L
o
a
d
i
n
g
.
.
.
Xiaoling Chen, Xiaojiao Dong, Yange Feng, Yuntao Jiao, Jian Yu, Yan Song, Xinxin Li, Lijie Zhang, Peiguo Hou, Ping Xie
A core issue in motor control is how the central nervous system generates and selects the muscle activation patterns necessary to achieve a variety of behaviors and movements. Extensive studies have verified that it is the foundation to induce a complex movement by the modular combinations of several muscles with a synergetic relationship. However, a few studies focus on the synergetic similarity and dissimilarity among different types of movements, especially for the upper extremity movements. In this study, we introduced the non-negative matrix factorization (NMF) method to explore the muscle activation patterns and synergy structure under 6 types of movements, involving the hand open (HO), hand close (HC), wrist flexion (WF), wrist extension (WE), supination (SU), and pronation (PR). For this, we enrolled 10 healthy subjects to record the electromyography signal for NMF calculation. The results showed a highly modular similarity of the muscle synergy among subjects under the same movement.
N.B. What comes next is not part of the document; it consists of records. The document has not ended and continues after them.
(** X9.  Training never starts on a pose configuration that was not
    rewritten: in every run in which deeplabcut.train_network is called, the
    call made just before it is the yaml.dump of the updated mapping to the
    pose_cfg.yaml of the same shuffle, and that dump returned without an
    exception. *)
Theorem training_follows_the_edit (L : library) (s : settings) (f : gmap string string) :
  train_network_call s ∈ calls (run_all L s f) ->
  exists (d : gmap key value) (t1 : list (call * result value)) (r : result value)
         (t3 : list (call * result value)),
    trace (run_all L s f) =
      (t1 ++ [(dump_call s d, Ok VNone); (train_network_call s, r)] ++ t3)%list.
Proof.
  unfold run_all. rewrite cells_split_training. intros Hin.
  destruct (res (run (before_training L s) f)) as [[]|e] eqn:E.
  - rewrite (run_app_ok _ _ _ E). cbn [trace].
    destruct (trace_from_training L s (after_training L s) (fs (run (before_training L s) f)))
      as (r & t3 & Ht).
    change ([stmt (train_network_cell L s)] ++ after_training L s)%list
      with (stmt (train_network_cell L s) :: after_training L s).
    rewrite Ht.
    rewrite before_training_split in E |- *.
    apply run_app_inv in E as (_ & E2 & Hb). rewrite Hb.
    apply trace_run_single in E2 as [E2 Hs]. rewrite Hs.
    destruct (pose_cfg_cell_ok L s _ E2) as (m & d & Hp). rewrite Hp.
    exists d,
      (trace (run (take 7 (cells L s)) f) ++
       [(Call "__import__" [VStr "yaml"] [], Ok m); (load_call s, Ok (VDict d))])%list,
      r, t3.
    rewrite <- !app_assoc. reflexivity.
  - rewrite (run_app_raise _ _ _ _ E) in Hin.
    pose proof (emits_run _ _ (before_training_no_train L s) f) as Hno.
    rewrite Forall_forall in Hno. now destruct (Hno _ Hin).
Qed.

Lemma training_follows_the_edit_witness :
  exists (d : gmap key value) (t1 : list (call * result value)) (r : result value)
         (t3 : list (call * result value)),
    trace (run_all Demo.colab shipped Demo.project) =
      (t1 ++ [(dump_call shipped d, Ok VNone); (train_network_call shipped, r)] ++ t3)%list.
Proof.
  apply training_follows_the_edit.
  apply (list_elem_of_lookup_2 _ 26%nat). reflexivity.
Defined.

(** ** The frame that is shown *)

Lemma splice_trace {X} (l1 l2 : list X) a b t c l4 l5 i l7 :
  (l1 ++ l2 ++ (a :: b :: t ++ [c]) ++ l4 ++ l5 ++ [i] ++ l7 =
   (l1 ++ l2) ++ a :: b :: t ++ c :: (l4 ++ l5) ++ i :: l7)%list.
Proof. simpl. now rewrite <- !app_assoc. Qed.

Section ShownFrame.

Context (L : library) (s : settings).

Lemma first_frame_ok f rgb :
  res (first_frame_rgb L s f) = Ok rgb ->
  exists vc resp frame code t,
    trace (first_frame_rgb L s f) =
      ((Call "cv2.VideoCapture" [VStr (labelled_video_path s)] [], Ok vc) ::
       (Call ".read" [vc] [], Ok resp) :: t ++
       [(Call "cv2.cvtColor" [frame; code] [], Ok rgb)])%list.
Proof.
  unfold first_frame_rgb, method, attr. intros H.
  destruct (bind_ok_inv _ _ _ _ H) as (vc & E1 & H1).
  destruct (bind_ok_inv _ _ _ _ H1) as (resp & E2 & H2).
  destruct (bind_ok_inv _ _ _ _ H2) as ([flag frame] & E3 & H3).
  destruct (bind_ok_inv _ _ _ _ H3) as (code & E4 & H4).
  rewrite (bind_ok _ _ _ _ E1). cbn [trace].
  rewrite (bind_ok _ _ _ _ E2). cbn [trace].
  rewrite (bind_ok _ _ _ _ E3). cbn [trace].
  rewrite (bind_ok _ _ _ _ E4). cbn [trace].
  rewrite (trace_extern_call_ok _ _ _ _ E1), (trace_extern_call_ok _ _ _ _ E2),
    (trace_extern_call_ok _ _ _ _ E4), (trace_extern_call_ok _ _ _ _ H4).
  exists vc, resp, frame, code. eexists (_ ++ [_])%list.
  simpl. rewrite <- app_assoc. reflexivity.
Qed.

End ShownFrame.

(** X10.  When the video display cell completes, what [ax.imshow] was given
    is the value that [cv2.cvtColor] returned, the capture that was read is
    the one [cv2.VideoCapture] returned for the labelled video of the
    shuffle, and these calls were made in this order. *)
Theorem shown_frame_is_converted_first_frame (L : library) (s : settings)
    (f : gmap string string) :
  res (video_display_cell L s f) = Ok tt ->
  exists (vc resp frame code rgb ax v : value) (t1 t2 t3 t4 : list (call * result value)),
    trace (video_display_cell L s f) =
      (t1 ++ (Call "cv2.VideoCapture" [VStr (labelled_video_path s)] [], Ok vc) ::
             (Call ".read" [vc] [], Ok resp) :: t2 ++
             (Call "cv2.cvtColor" [frame; code] [], Ok rgb) :: t3 ++
             (Call ".imshow" [ax; rgb] [], Ok v) :: t4)%list.
Proof.
  unfold video_display_cell, method. intros H.
  destruct (bind_ok_inv _ _ _ _ H) as (u1 & E1 & H1).
  destruct (bind_ok_inv _ _ _ _ H1) as (u2 & E2 & H2).
  destruct (bind_ok_inv _ _ _ _ H2) as (rgb & E3 & H3).
  destruct (bind_ok_inv _ _ _ _ H3) as (r & E4 & H4).
  destruct (bind_ok_inv _ _ _ _ H4) as ([fig ax] & E5 & H5).
  destruct (bind_ok_inv _ _ _ _ H5) as (v & E6 & H6).
  rewrite (bind_ok _ _ _ _ E1). cbn [trace].
  rewrite (bind_ok _ _ _ _ E2). cbn [trace].
  rewrite (bind_ok _ _ _ _ E3). cbn [trace].
  rewrite (bind_ok _ _ _ _ E4). cbn [trace].
  rewrite (bind_ok _ _ _ _ E5). cbn [trace].
  rewrite (bind_ok _ _ _ _ E6). cbn [trace].
  destruct (first_frame_ok _ _ _ _ E3) as (vc & resp & frame & code & t & Hff).
  rewrite Hff, (trace_extern_call_ok _ _ _ _ E6).
  exists vc, resp, frame, code, rgb, ax, v. do 4 eexists.
  etrans; [apply splice_trace | reflexivity].
Qed.

Lemma shown_frame_is_converted_first_frame_witness :
  exists (vc resp frame code rgb ax v : value) (t1 t2 t3 t4 : list (call * result value)),
    trace (video_display_cell Demo.colab shipped Demo.project) =
      (t1 ++ (Call "cv2.VideoCapture" [VStr (labelled_video_path shipped)] [], Ok vc) ::
             (Call ".read" [vc] [], Ok resp) :: t2 ++
             (Call "cv2.cvtColor" [frame; code] [], Ok rgb) :: t3 ++
             (Call ".imshow" [ax; rgb] [], Ok v) :: t4)%list.
Proof.
  apply shown_frame_is_converted_first_frame. reflexivity.
Defined.

(** ** Exceptions are not caught *)

Section Propagating.

Lemma propagating_silent {A} (m : M A) : (forall f, trace (m f) = []) -> propagating m.
Proof. intros H f. unfold uncaught. rewrite H. split; [left|intros _]; constructor. Qed.

Lemma propagating_ret {A} (a : A) : propagating (ret a).
Proof. now apply propagating_silent. Qed.

Lemma propagating_raise {A} (e : exn) : propagating (@raise A e).
Proof. now apply propagating_silent. Qed.

Lemma propagating_open_r path : propagating (open_r path).
Proof. apply propagating_silent. intros f. unfold open_r. now destruct (f !! path). Qed.

Lemma propagating_open_w path : propagating (open_w path).
Proof. now apply propagating_silent. Qed.

Lemma uncaught_single (fs' : gmap string string) (c : call) (r : result value) :
  uncaught (Outcome fs' [(c, r)] r) /\
  (is_ok r = true -> Forall returned [(c, r)]).
Proof.
  split.
  - destruct r as [v|e].
    + left. repeat constructor.
    + right. exists [], c, e. repeat split. constructor.
  - intros H. repeat constructor. exact H.
Qed.

Lemma propagating_extern_call L c : propagating (extern_call L c).
Proof. intros f. unfold extern_call. apply uncaught_single. Qed.

Lemma propagating_safe_load L stream : propagating (safe_load L stream).
Proof. intros f. unfold safe_load. apply uncaught_single. Qed.

Lemma propagating_dump L data stream : propagating (dump L data stream).
Proof. intros f. unfold dump. destruct stream; apply uncaught_single. Qed.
Furthermore, Spearman's correlation analysis indicated significant similarities among HO-WE, HO-SU, and WE-SU (p < 0.001). Additionally, we also found shared synergy and special synergy in activation patterns among different movements. This study confirmed the theory of modular structure in the central nervous system, which yields a stable synergetic pattern under the same movement. Our findings on muscle synergy will be of great significance to motor control and even to clinical assessment techniques.
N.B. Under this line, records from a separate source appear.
Lemma shutdown_disarms_timer_first_witness :
  let q := run [UncaughtException VNull]
               (run [Signal SIGTERM] (boot ∅ (Fulfilled tt))) in
  timeoutHandle q <> TimerArmed /\ step TimerElapsed q = q.
Proof.
  apply (proj2 shutdown_disarms_timer_first ∅ (Fulfilled tt)
           [Signal SIGTERM] [UncaughtException VNull]).
  vm_compute. discriminate.
Defined.

(** C6: in a live process, when the close awaited by a suspended
    [shutdown] succeeds the exit status becomes 0, and when it fails the
    exit status becomes 1; when [main()] fails at start-up the exit status
    is 1, no [shutdown] is called and the transport is never closed; and an
    exit status, once set, is final. *)
Theorem exit_codes :
  (forall e connect evs k signal,
      exit_code (run evs (boot e connect)) = None ->
      shutdowns (run evs (boot e connect)) !! k = Some signal ->
      exit_code (step (CloseSettled k (Fulfilled tt))
                   (run evs (boot e connect))) = Some 0
      /\ forall error,
          exit_code (step (CloseSettled k (Rejected error))
                       (run evs (boot e connect))) = Some 1)
  /\ (forall e error,
         exit_code (boot e (Rejected error)) = Some 1
         /\ shutdowns (boot e (Rejected error)) = []
         /\ effects (boot e (Rejected error))
            = [ Stderr [VString "Fatal error in main():"; error];
                ProcessExit 1 ]
         /\ forall evs,
             run evs (boot e (Rejected error)) = boot e (Rejected error))
  /\ (forall p c evs, exit_code p = Some c -> exit_code (run evs p) = Some c).
Proof.
  split; [| split].
  - intros e connect evs k signal Hx Hk.
    assert (Hs : shutdowns (run evs (boot e connect)) <> []).
    { intros Hnil. rewrite Hnil in Hk. discriminate. }
    destruct (reachable_invariant e connect evs Hs) as [Hl _].
    split; [| intros error];
      rewrite (step_running _ _ Hx Hl), Hk, shutdown_resume_exec;
      reflexivity.
  - intros e error. repeat split.
    intros evs. apply (run_exited evs _ 1). reflexivity.
  - intros p c evs H. rewrite (run_exited evs p c H). exact H.
Qed.

Lemma exit_codes_witness :
  exit_code (step (CloseSettled 0 (Fulfilled tt))
               (run [Signal SIGINT] (boot ∅ (Fulfilled tt)))) = Some 0
  /\ exit_code (step (CloseSettled 0 (Rejected (VError "Error" "EPIPE")))
                  (run [Signal SIGINT] (boot ∅ (Fulfilled tt)))) = Some 1.
Proof.
  pose proof (proj1 exit_codes ∅ (Fulfilled tt) [Signal SIGINT] 0%nat "SIGINT"
                eq_refl eq_refl) as [H0 H1].
  split; [exact H0 | exact (H1 (VError "Error" "EPIPE"))].
Defined.

(** C8: in a live process with its listeners installed, each of the
    triggers (the timer, SIGTERM, SIGINT, end of stdin, an error on stdin,
    an uncaught exception, an unhandled rejection) does some logging of its
    own and then calls the one function [shutdown] with its reason.  The
    reason only shows in the "Received ..." line: started from the same
    state with two different reasons, and fed the same later events, the
    two runs agree on configuration, timer, exit status, number of
    suspended shutdowns and, position by position, on every effect other
    than the reason named in that line.  The part of [shutdown] that runs
    after the close has settled does not depend on the reason at all. *)
Theorem triggers_share_one_shutdown :
  (forall p,
      exit_code p = None ->
      listening p = true ->
      (timeoutHandle p = TimerArmed ->
       step TimerElapsed p
       = exec (shutdown "timeout")
           (emit (Stdout ("Process timeout after "
                          +:+ number_to_string
                                (Config.processTimeout (config p))
                          +:+ "ms, shutting down..."))
              (set_timer TimerFired p)))
      /\ step (Signal SIGTERM) p = exec (shutdown "SIGTERM") p
      /\ step (Signal SIGINT) p = exec (shutdown "SIGINT") p
      /\ step StdinEnd p
         = exec (shutdown "stdin end")
             (emit (Stdout "Client disconnected, shutting down...") p)
      /\ (forall error,
             step (StdinError error) p
             = exec (shutdown "stdin error")
                 (emit (Stderr [VString "Stdin error:"; error]) p))
      /\ (forall error,
             step (UncaughtException error) p
             = exec (shutdown "uncaught exception")
                 (emit (Stderr [VString "Uncaught exception:"; error]) p))
      /\ (forall reason,
             step (UnhandledRejection reason) p
             = exec (shutdown "unhandled rejection")
                 (emit (Stderr [VString "Unhandled rejection at:";
                                VObject []; VString "reason:"; reason]) p)))
  /\ (forall r1 r2 p evs,
         agree (run evs (exec (shutdown r1) p))
               (run evs (exec (shutdown r2) p)))
  /\ (forall r1 r2 outcome p,
         exec (shutdown_resume r1 outcome) p
         = exec (shutdown_resume r2 outcome) p).
Proof.
  split; [| split].
  - intros p Hx Hl. repeat split; intros;
      rewrite (step_running _ p Hx Hl); try reflexivity.
    match goal with H : timeoutHandle p = _ |- _ => rewrite H end.
    reflexivity.
  - intros r1 r2 p evs. apply agree_run, agree_shutdown, agree_refl.
  - intros r1 r2 outcome p. rewrite !shutdown_resume_exec. reflexivity.
Qed.

Lemma triggers_share_one_shutdown_witness :
  step (Signal SIGTERM) (boot ∅ (Fulfilled tt))
  = exec (shutdown "SIGTERM") (boot ∅ (Fulfilled tt))
  /\ step TimerElapsed (boot ∅ (Fulfilled tt))
     = exec (shutdown "timeout")
         (emit (Stdout "Process timeout after 300000ms, shutting down...")
            (set_timer TimerFired (boot ∅ (Fulfilled tt)))).
Proof.
  pose proof (proj1 triggers_share_one_shutdown (boot ∅ (Fulfilled tt))
                eq_refl eq_refl) as (Htimer & Hterm & _).
  split; [exact Hterm | exact (Htimer eq_refl)].
Defined.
运动控制的一个核心问题是,中枢神经系统如何产生和选择实现各种行为和动作所需的肌肉激活模式。大量研究已经证实,通过具有协同关系的几块肌肉的模块化组合,是诱发复杂运动的基础。然而,很少有研究关注不同类型动作之间的协同异同,尤其是上肢动作。在本研究中,我们引入了非负矩阵因式分解(NMF)方法来探讨6种运动下的肌肉激活模式和协同结构,包括手张开(HO)、手合拢(HC)、腕关节屈曲(WF)、腕关节伸展(WE)、上举(SU)和前倾(PR)。为此,我们招募了 10 名健康受试者记录肌电信号以计算 NMF。结果表明,在相同动作下,受试者之间的肌肉协同具有高度的模块相似性。此外,斯皮尔曼相关分析表明,HO-WE、HO-SU 和 WE-SU 之间存在显著的相似性(p < 0.001)。此外,我们还发现了不同动作间激活模式的共享协同作用和特殊协同作用。这项研究证实了中枢神经系统的模块化结构理论,即在同一动作下产生稳定的协同模式。我们关于肌肉协同作用的研究结果将对运动控制乃至临床评估技术具有重要意义。